It's not true for any $K$ if $p = 2$, for obvious reasons.
It's not true for $p = 3$; every subfield of $K = \mathbf{Q}_3(\sqrt[4]{-3})$ contains $\zeta_3$ except $F = \mathbf{Q}_3$, and $K/F$ is not abelian (nor even Galois).
It's not true for any $p$. To be explicit, let $E = \mathbf{Q}_p(\zeta_p)$, let $\pi = 1 - \zeta_p$, and let $K = E(\pi^{1/q})$, where $q$ is a prime not dividing $p(p-1)$. Suppose that $F$ is a subfield of $K$ such that $K/F$ is Galois. If $F$ contains $\alpha^{1/q}$ then $F = K$, which is impossible. Hence $K$ must contain the Galois conjugate $\alpha^{1/q} \zeta_q$, and thus also $\zeta_q$. Since $q$ does not divide $p(p-1)$, the extension $\mathbf{Q}_p(\zeta_q)$ is a non-trivial unramified extension contained in $K$. This contradicts the fact that $K$ is totally ramified. (In this case, there are no subfields $F$ of $K$ such that $K/F$ is Galois except $F = K$.)

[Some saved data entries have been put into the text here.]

(* ===== verification/Rounding.v ===== *)
(** * Exact and bracketed results of double arithmetic

    An operation on doubles whose exact result is a double returns it; and if
    the exact result lies on one side of a double, so does the rounded one. The
    second fact bounds quotients before they are truncated. *)

From S2P Require Import Prelude Utf8 Float64 Fp FloatOps.
#[local] Open Scope Z_scope.

(** Powers of two that arithmetic must not expand. *)
Definition sealed_power : {f : Z -> Z | forall k, f k = 2 ^ k}.
Proof. by exists (Z.pow 2). Qed.
Definition spow (k : Z) : Z := proj1_sig sealed_power k.
Lemma spow_eq k : spow k = 2 ^ k.
Proof. exact (proj2_sig sealed_power k). Qed.
Lemma spow_pos k : 0 <= k -> 0 < spow k.
Proof. intros. rewrite spow_eq. by apply Z.pow_pos_nonneg. Qed.
Lemma spow_add a b : 0 <= a -> 0 <= b -> spow (a + b) = 2 ^ a * spow b.
Proof. intros. rewrite !spow_eq. by apply Z.pow_add_r. Qed.

(** The unit of [f64_key]. *)
Notation f64_unit := (spow 1074).
Lemma unit_positive : 0 < f64_unit.
Proof. by apply spow_pos. Qed.
Lemma unit_split : f64_unit = 2 ^ 30 * spow 1044.
Proof. by apply (spow_add 30 1044). Qed.
Lemma unit_square : 2 ^ 2148 = f64_unit * f64_unit.
Proof. rewrite !spow_eq. by rewrite <- Z.pow_add_r. Qed.
Lemma unit_bound x : x < 2 ^ 62 * f64_unit -> x < 2 ^ 2000.
Proof.
  rewrite spow_eq, <- Z.pow_add_r by done. intros Hx. eapply Z.lt_trans; [exact Hx|]. by apply Z.pow_lt_mono_r.
Qed.
Lemma f64_nearest_eq num den : f64_nearest num den =
  let n := num * f64_unit in
  let s := Z.max 0 (Z.log2 (n / den) - 52) in
  Z.min (s * 2 ^ 52 + round_half_even (n / (den * 2 ^ s)) (n mod (den * 2 ^ s)) (den * 2 ^ s)) f64_infinity.
Proof. by rewrite spow_eq. Qed.
Lemma to_i64_quot r : f64_is_nan r = false -> - 2 ^ 63 * f64_unit <= f64_key r < 2 ^ 63 * f64_unit ->
  f64_to_i64 r = Z.quot (f64_key r) f64_unit.
Proof. rewrite spow_eq. apply f64_to_i64_quot. Qed.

It is true if $K/\mathbf{Q}_p$ is Galois and $p > 2$. Let $E$ denote the maximal unramified extension of $\mathbf{Q}_p$ inside $K$. Let $D = \mathrm{Gal}(K/\mathbf{Q}_p)$, let $I \subset D = \mathrm{Gal}(K/E)$ denote the inertia subgroup, and $I^{w} \subset I$ the wild inertia subgroup. The group $I^w$ is pro-$p$, and normal in $I$; the quotient $I/I^w$ has order prime to $p$ and is cyclic. In particular, there exists an element $\sigma \in I \subset D$ such that $\sigma$ has order prime to $p$ and generates $I/I^w$. Let $F = K^{\sigma}$ be the fixed field of $\sigma$. Then $\mathrm{Gal}(K/F) = \langle \sigma \rangle$ is Galois and abelian of order prime to $p$. Moreover, $[F:E] = |I^w|$ has $p$-power order, and $E/\mathbf{Q}_p$ is unramified, so the ramification degree $e_F$ of $F/\mathbf{Q}_p$ is a power of $p$. In particular, $F$ does not contain $\zeta_p$ as long as $p > 2$ (since the ramification degree of $\mathbf{Q}_p(\zeta_p)$ is $p-1$).